O encerramento, nos últimos dias, da Secção Destacada do Topo da Associação Humanitária de Bombeiros Voluntários da Calheta trouxe ao debate público a capacidade de resposta a ocorrências no extremo leste da ilha de São Jorge. Na Assembleia Legislativa da Região Autónoma dos Açores, o deputado do PSD/Açores Paulo Silveira apelou ao diálogo entre as autoridades para que a segurança das populações prevaleça.
Preocupação política e impacto local
Na intervenção na Horta, Silveira sublinhou que a prioridade deve ser garantir a prestação de socorro e de emergência às populações do Topo e de Santo Antão, zonas que, segundo o deputado, correspondem a cerca de um terço da população residente do concelho da Calheta. A Secção do Topo, criada em 1996, assegurou durante quase três décadas a resposta noturna de emergência pré-hospitalar naquela área.

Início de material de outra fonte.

(** C4 as stated fails in both directions. On the band image, whose aspect
    ratio is 18/11, the two-band edge ratio is about 2 and the gate as
    specified fires, but the analyzer compares thirds (ratio 1) and its
    gate stays off, while the two-band gate of the upload route fires. On
    the square checkerboard the gate as specified is off, but the assistant
    reports [is_dental] and the analyzer's gate fires. *)
Lemma gate_counterexample :
  Cnn.extract ramp = inr ramp_features /\
  dental_like_as_specified ramp = true /\
  dental_like ramp_features None = false /\
  App.dental_like (Cnn._to_gray ramp) = true /\
  Cnn.extract checkerboard = inr checkerboard_features /\
  dental_like_as_specified checkerboard = false /\
  dental_like checkerboard_features (Some dental_hint) = true.
Proof.
  split; [exact extract_ramp|]. split; [vm_compute; reflexivity|].
  split; [vm_compute; reflexivity|]. split; [vm_compute; reflexivity|].
  split; [exact extract_checkerboard|].
  split; vm_compute; reflexivity.
Qed.


(** ** Uniform arrays *)

Lemma gmap_uniform {A B} (f : A -> B) h w (c : A) :
  Np.gmap f (Np.uniform h w c) = Np.uniform h w (f c).
Proof.
  apply grid_of_eq_uniform. eapply grid_of_gmap; [|apply (grid_of_uniform (eq c)); reflexivity].
  now intros x <-.
Qed.
(** C5, as the code has it.  Printable characters [cs] that fill the last
    row from the cursor to its end scroll the display exactly once, on the
    last of them: every former row moves one line up, the bottom row is
    blank in the current attribute and the cursor stands at its start.  A
    further printable character does not scroll again, so the property holds
    as worded and the cursor ends at column 1.  A further newline scrolls a
    second time: every former row ends two lines up, the last two rows are
    blank and the cursor ends at column 0 of the last row. *)
Theorem filling_last_row_scrolls (s : vga_state) (cs : list Z) (t : Z) :
  length (vga_buffer s) = 2000%nat ->
  cursor_y s = 24 -> 0 <= cursor_x s < 80 ->
  Forall printable cs -> cursor_x s + Z.of_nat (length cs) = 80 ->
  let attr := current_attr s in
  let full := fill_last_row (vga_buffer s) (cursor_x s) attr cs in
  let s1 := putchars cs s in
  let s' := putchars (cs ++ [t]) s in
  (scroll_count cs s = 1%nat /\
   (forall r, 1 <= r < 25 -> row (vga_buffer s1) (r - 1) = row full r) /\
   row (vga_buffer s1) 24 = blank_row attr /\
   cursor_x s1 = 0 /\ cursor_y s1 = 24) /\
  (printable t -> scrolls_exactly_once s cs t) /\
  (t = 10 ->
   scroll_count (cs ++ [t]) s = 2%nat /\
   (forall r, 2 <= r < 25 -> row (vga_buffer s') (r - 2) = row full r) /\
   row (vga_buffer s') 23 = blank_row attr /\
   row (vga_buffer s') 24 = blank_row attr /\
   cursor_x s' = 0 /\ cursor_y s' = 24).
Proof.
  intros Hlen Hy Hx Hp Hsum attr full s1 s'.
  assert (Hne : cs <> []) by (intros ->; cbn [length] in Hsum; lia).
  destruct (putchars_fill_last_row cs s Hp Hlen Hy ltac:(lia) Hne Hsum)
    as (Eb & Ex & Ey & Ea & Es).
  fold attr full s1 in Eb, Ex, Ey, Ea.
  assert (Hfull : length full = 2000%nat)
    by (apply fill_last_row_length; [lia | exact Hlen | exact Hsum]).
  assert (Hblank : length (blank_row attr) = 80%nat)
    by apply length_replicate.
  assert (Hl1 : length (vga_buffer s1) = 2000%nat)
    by (rewrite Eb, length_app, length_drop, Hfull, Hblank; lia).
  split; [|split].
  - split; [exact Es|]. rewrite Eb. split; [|split; [|split; assumption]].
    + intros r Hr. apply (row_after_scrolls full _ 1 r); [exact Hfull|lia|lia].
    + apply last_row_after_scroll; assumption.
  - intros Ht.
    destruct (putchar_last_row_step t s1 Ht Ey ltac:(lia))
      as (Eb' & Ex' & Ey' & Ea' & Es').
    assert (Et : (t =? 10) = false) by (unfold printable in Ht; lia).
    unfold scrolls_exactly_once. cbv zeta. fold attr full.
    rewrite scroll_count_app, putchars_app. fold s1.
    change (putchars [t] s1) with (vga_putchar t s1).
    change (scroll_count [t] s1)
      with ((if putchar_scrolls t s1 then 1 else 0) + 0)%nat.
    rewrite Es, Es', Eb', Ex', Ey', Ex, Ea, Et, Eb.
    replace (Z.to_nat (24 * 80 + 0)) with (length (drop 80 full) + 0)%nat
      by (rewrite length_drop; lia).
    rewrite insert_app_r.
    split; [reflexivity|]. split; [|split; [|split; [reflexivity|lia]]].
    + intros r Hr. apply (row_after_scrolls full _ 1 r); [exact Hfull|lia|lia].
    + rewrite last_row_after_scroll
        by (rewrite ?length_insert; assumption).
      reflexivity.
  - intros ->.
    destruct (putchar_newline_last_row s1 Hl1 Ey) as (Eb' & Ex' & Ey' & Es').
    subst s'. rewrite scroll_count_app, putchars_app. fold s1.
    change (putchars [10] s1) with (vga_putchar 10 s1).
    change (scroll_count [10] s1)
      with ((if putchar_scrolls 10 s1 then 1 else 0) + 0)%nat.
    rewrite Es, Es', Eb', Ex', Ey', Ea, Eb.
    rewrite drop_app_le by (rewrite length_drop; lia).
    rewrite drop_drop, <- app_assoc. change (80 + 80)%nat with 160%nat.
    assert (Hd : length (drop 160 full) = 1840%nat)
      by (rewrite length_drop; lia).
    split; [reflexivity|]. split; [|split; [|split; [|split; reflexivity]]].
    + intros r Hr. apply (row_after_scrolls full _ 2 r); [exact Hfull|lia|lia].
    + unfold row, VGA_WIDTH.
      replace (Z.to_nat (23 * 80)) with (length (drop 160 full)) by lia.
      rewrite drop_app_length. apply take_app_length'. exact Hblank.
    + unfold row, VGA_WIDTH.
      replace (Z.to_nat (24 * 80))
        with (length (drop 160 full ++ blank_row attr))
        by (rewrite length_app; lia).
      rewrite app_assoc, drop_app_length. apply take_ge. lia.
Qed.

Lemma filling_last_row_scrolls_witness :
  let s := VgaState numbered_rows 78 24 7 [] in
  scrolls_exactly_once s [104; 105] 33.
Proof.
  apply (proj1 (proj2 (filling_last_row_scrolls
                         (VgaState numbered_rows 78 24 7 []) [104; 105] 33
                         eq_refl eq_refl ltac:(cbn; lia)
                         ltac:(repeat constructor; unfold printable; lia)
                         eq_refl))).
  unfold printable; lia.
Defined.

(** C5 as worded fails when the further character is a newline: it scrolls
    the display a second time. *)
Lemma newline_after_full_row_scrolls_again :
  ~ scrolls_exactly_once (VgaState numbered_rows 0 24 7 []) (replicate 80 120) 10.
Proof.
  unfold scrolls_exactly_once. intros [Hcount _].
  vm_compute in Hcount. discriminate.
Qed.

End VgaFacts.

(** ** The line editor *)

Section ReadlineFacts.
Import Vga Shell.

Lemma readline_loop_unfold keys maxlen st :
  readline_loop keys maxlen st
  = if rl_pos st <? uint64 (maxlen - 1) then
      match keys with
      | [] => Waiting st
      | c :: keys' =>
          if (c =? 10) || (c =? KEY_ENTER) then
            Returned (sint32 (rl_pos st))
                     (rl_echo 10 (rl_store (rl_pos st) 0 st))
          else if (c =? 8) || (c =? KEY_BACKSPACE) then
            if 0 <? rl_pos st then
              readline_loop keys' maxlen
                (rl_echo 8 (rl_echo 32 (rl_echo 8
                   (rl_set_pos (uint64 (rl_pos st - 1)) st))))
            else readline_loop keys' maxlen st
          else if (32 <=? c) && (c <=? 126) then
            readline_loop keys' maxlen
              (rl_echo c (rl_set_pos (uint64 (rl_pos st + 1))
                            (rl_store (rl_pos st) c st)))
          else readline_loop keys' maxlen st
      end
    else Returned (sint32 (rl_pos st)) (rl_store (rl_pos st) 0 st).
Proof. destruct keys; reflexivity. Qed.

Lemma rl_inv_echo maxlen c st : rl_inv maxlen st -> rl_inv maxlen (rl_echo c st).
Proof. intros H; exact H. Qed.

Lemma rl_inv_terminate maxlen st :
  rl_inv maxlen st -> rl_inv maxlen (rl_store (rl_pos st) 0 st).
Proof.
  intros (Hpos & Hst & Hdata).
  unfold rl_inv, rl_store. cbn [rl_pos rl_mem rl_stores].
  split; [exact Hpos|]. split.
  - apply Forall_app. split; [exact Hst|].
    constructor; [|constructor]. cbn. split; [lia|done].
  - intros i Hi. rewrite lookup_insert_ne by lia. apply Hdata, Hi.
Qed.

Lemma rl_inv_backspace maxlen st :
  1 <= maxlen < 18446744073709551616 -> 0 < rl_pos st ->
  rl_inv maxlen st -> rl_inv maxlen (rl_set_pos (uint64 (rl_pos st - 1)) st).
Proof.
  intros Hm Hp (Hpos & Hst & Hdata).
  rewrite uint64_small by lia.
  unfold rl_inv, rl_set_pos. cbn [rl_pos rl_mem rl_stores].
  split; [lia|]. split; [exact Hst|].
  intros i Hi. apply Hdata. lia.
Qed.

Lemma rl_inv_append maxlen c st :
  1 <= maxlen < 18446744073709551616 -> rl_pos st < maxlen - 1 ->
  32 <= c <= 126 ->
  rl_inv maxlen st ->
  rl_inv maxlen (rl_set_pos (uint64 (rl_pos st + 1)) (rl_store (rl_pos st) c st)).
Proof.
  intros Hm Hp Hc (Hpos & Hst & Hdata).
  rewrite uint64_small by lia.
  unfold rl_inv, rl_set_pos, rl_store. cbn [rl_pos rl_mem rl_stores].
  split; [lia|]. split.
  - apply Forall_app. split; [exact Hst|].
    constructor; [|constructor]. cbn. lia.
  - intros i Hi.
    destruct (decide (i = rl_pos st)) as [->|Hne].
    + exists c. rewrite lookup_insert_eq. done.
    + rewrite lookup_insert_ne by done. apply Hdata. lia.
Qed.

O encerramento é interpretado pelo parlamentar como um retrocesso na proximidade do socorro, com risco de aumentar os tempos de intervenção e de comprometer a capacidade de apoio no restante concelho. Paulo Silveira tem acompanhado a situação nos últimos anos, defendendo maior articulação entre entidades regionais, municipais e associações humanitárias.
"A prioridade deve ser garantir a prestação de socorro e emergência à população do Topo e de Santo Antão"
Razões e consequências práticas
De acordo com a posição exposta, em termos legais a emergência médica pré-hospitalar é competência da Região, enquanto os municípios asseguram o socorro geral. É neste quadro de competências que o deputado apelou à construção de pontes de entendimento para resolver as preocupações suscitadas pelo encerramento.
- Secção criada em 1996 e operou quase três décadas;
- Topo e Santo Antão representam cerca de um terço da população do concelho da Calheta;
- Receios de aumento do tempo de resposta e diminuição da capacidade de cobertura no concelho.
Para os residentes destas freguesias, muitas das quais assentam numa população envelhecida e numa distribuição geográfica mais isolada, a ausência da estrutura local dos bombeiros traduz-se em preocupações concretas: deslocações mais longas das equipas, possível sobrecarga das demais corporações e dificuldades adicionais em situações de socorro noturno.
O apelo do deputado social-democrata passa pela cooperação entre todas as entidades envolvidas — governo regional, municípios e corporações de bombeiros — de modo a assegurar mecanismos de resposta que não comprometam a segurança e a confiança das comunidades locais. A questão promete manter-se na ordem do dia político e social até que sejam apresentadas soluções concretas para repor a cobertura operacional no Topo.